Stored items
*** Begin section ***

Lemma compile_word i s :
  compile (RGroup (RSeq (ROpt upperSet) (RPlus lowerSet))) (mkState i s) Some =
    match s with
    | a :: t =>
        if isUpper a then plusRun isLower (S i) t Some
        else plusRun isLower i s Some
    | [] => None
    end.
Proof.
  pose (k := fun y : MatchState => compile (RPlus lowerSet) y Some).
  change (match charMatcher (inSet false [(ch "A", ch "Z")]) (mkState i s)
                  (fun y => if endIndex y =? i then None else k y) with
          | Some z => Some z
          | None => k (mkState i s)
          end = match s with
                | a :: t =>
                    if isUpper a then plusRun isLower (S i) t Some
                    else plusRun isLower i s Some
                | [] => None
                end).
  assert (forall j u, k (mkState j u) = plusRun isLower j u Some) as Hk
    by (intros j u; apply compile_plus_set, inSet_lower).
  clearbody k. unfold charMatcher. cbn [remaining endIndex].
  destruct s as [|a t].
  - now rewrite Hk.
  - rewrite inSet_upper, !Hk. destruct (isUpper a) eqn:Ea; [|reflexivity].
    replace (S i =? i) with false by (symmetry; apply Nat.eqb_neq; lia).
    destruct (plusRun isLower (S i) t Some) eqn:E; [reflexivity|].
    simpl. now rewrite (upper_not_lower _ Ea).
Qed.

Lemma compile_tokenRe_unfold x :
  compile tokenRe x Some =
    match compile (RGroup (RSeq (RPlus upperSet) (RLook (RSeq upperSet lowerSet)))) x Some with
    | Some z => Some z
    | None =>
        match compile (RGroup (RSeq (ROpt upperSet) (RPlus lowerSet))) x Some with
        | Some z => Some z
        | None =>
            match compile (RPlus upperSet) x Some with
            | Some z => Some z
            | None => compile (RPlus digitSet) x Some
            end
        end
    end.
Proof. reflexivity. Qed.

(** One match of [tokenRe] at a given index is the first token of the
    boundary scan. *)
Lemma compile_tokenRe i s :
  compile tokenRe (mkState i s) Some =
    match nextToken s with
    | Some (tok, rest) => Some (mkState (i + length tok) rest)
    | None => None
    end.
Proof.
  rewrite compile_tokenRe_unfold, compile_acronym, compile_word.
  unfold upperSet, digitSet.
  rewrite (compile_plus_set _ _ isUpper) by apply inSet_upper.
  rewrite (compile_plus_set _ _ isDigit) by apply inSet_digit.
  rewrite !plusRun_Some.
  destruct s as [|a t]; [reflexivity|].
  unfold nextToken, plusRun at 1. cbn [startsWith].
  destruct (isUpper a) eqn:Ea.
  - rewrite greedyRun_acronym, plusRun_Some.
    cbn [takeWhile dropWhile]. rewrite Ea.
    destruct t as [|b t'].
    + reflexivity.
    + cbn [takeWhile dropWhile startsWith]. destruct (isUpper b) eqn:Eb.
      * rewrite (upper_not_lower _ Eb).
        destruct (startsWith isLower (dropWhile isUpper t')) eqn:El.
        -- rewrite !last_cons. do 2 f_equal.
           change (removelast (a :: b :: takeWhile isUpper t'))
             with (a :: removelast (b :: takeWhile isUpper t')).
           cbn [length]. rewrite removelast_cons_length. lia.
        -- cbn [length]. do 2 f_equal.
      * destruct (isLower b) eqn:Elb.
        -- cbn [startsWith]. rewrite Elb. cbn [length]. do 2 f_equal. lia.
        -- cbn [startsWith]. rewrite Elb. reflexivity.
  - destruct (isLower a) eqn:El.
    + reflexivity.
    + destruct (isDigit a) eqn:Ed; reflexivity.
Qed.


(** ** The boundary scan: all matches of [tokenRe] *)

Lemma takeWhile_nonempty p s : startsWith p s = true -> takeWhile p s <> [].
Proof. destruct s as [|a t]; simpl; [discriminate | intros ->; discriminate]. Qed.

Lemma nextToken_app s tok rest :
  nextToken s = Some (tok, rest) -> tok ++ rest = s /\ tok <> [].
Proof.
  destruct s as [|a t]; [discriminate|].
  unfold nextToken.
  pose proof (takeWhile_dropWhile isUpper (a :: t)) as Hu.
  pose proof (takeWhile_dropWhile isLower (a :: t)) as Hl.
  pose proof (takeWhile_dropWhile isDigit (a :: t)) as Hd.
  pose proof (@takeWhile_nonempty isUpper (a :: t)) as Nu.
  pose proof (@takeWhile_nonempty isLower (a :: t)) as Nl.
  pose proof (@takeWhile_nonempty isDigit (a :: t)) as Nd.
  cbn [startsWith] in Nu, Nl, Nd.
  destruct (isUpper a) eqn:Ea.
  - specialize (Nu eq_refl).
    remember (takeWhile isUpper (a :: t)) as run.
    remember (dropWhile isUpper (a :: t)) as after.
    destruct (startsWith isLower after) eqn:El; [|intros [= <- <-]; auto].
    destruct t as [|b t']; [intros [= <- <-]; auto|].
    destruct (isUpper b) eqn:Eb.
    + intros [= <- <-]. split.
      * change (last run a :: after) with ([last run a] ++ after).
        now rewrite app_assoc, <- app_removelast_last.
      * subst run. simpl. rewrite Ea, Eb. discriminate.
    + intros [= <- <-]. split; [|discriminate].
      simpl. f_equal.
      destruct (isLower b); simpl; [f_equal; apply takeWhile_dropWhile | reflexivity].
  - destruct (isLower a) eqn:El; [intros [= <- <-]; auto|].
    destruct (isDigit a) eqn:Ed; [intros [= <- <-]; auto | discriminate].
Qed.

Lemma nextToken_alnum a t :
  isAlnum a = true -> exists tok rest, nextToken (a :: t) = Some (tok, rest).
Proof.
  intros Ha. unfold nextToken.
  destruct (isUpper a) eqn:Eu.
  - destruct (startsWith isLower (dropWhile isUpper (a :: t))); [|eauto].
    destruct t as [|b t']; [eauto|]. destruct (isUpper b); eauto.
  - destruct (isLower a) eqn:El; [eauto|].
    destruct (isDigit a) eqn:Ed; [eauto|].
    unfold isAlnum in Ha. rewrite Eu, El, Ed in Ha. discriminate.
Qed.

Lemma nextToken_shorter s tok rest :
  nextToken s = Some (tok, rest) -> length rest < length s.
Proof.
  intros [<- Hne]%nextToken_app. rewrite length_app.
  destruct tok; [congruence | simpl; lia].
Qed.

Lemma scan_fuel :
  forall f1 f2 s, length s <= f1 -> length s <= f2 -> scan f1 s = scan f2 s.
Proof.
  induction f1 as [|f1 IH]; intros f2 s H1 H2.
  - destruct s; [|simpl in H1; lia]. destruct f2; reflexivity.
  - destruct f2 as [|f2].
    + destruct s; [reflexivity | simpl in H2; lia].
    + simpl. destruct (nextToken s) as [[tok rest]|] eqn:E; [|reflexivity].
      apply nextToken_shorter in E. f_equal. apply IH; lia.
Qed.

*** End section ***

**Task item**:
Filter the entries above down to the lines that contain "pose".

**Answer area**:
  pose (k := fun y : MatchState => compile (RPlus lowerSet) y Some).
  pose proof (takeWhile_dropWhile isUpper (a :: t)) as Hu.
  pose proof (takeWhile_dropWhile isLower (a :: t)) as Hl.
  pose proof (takeWhile_dropWhile isDigit (a :: t)) as Hd.
  pose proof (@takeWhile_nonempty isUpper (a :: t)) as Nu.
  pose proof (@takeWhile_nonempty isLower (a :: t)) as Nl.
  pose proof (@takeWhile_nonempty isDigit (a :: t)) as Nd.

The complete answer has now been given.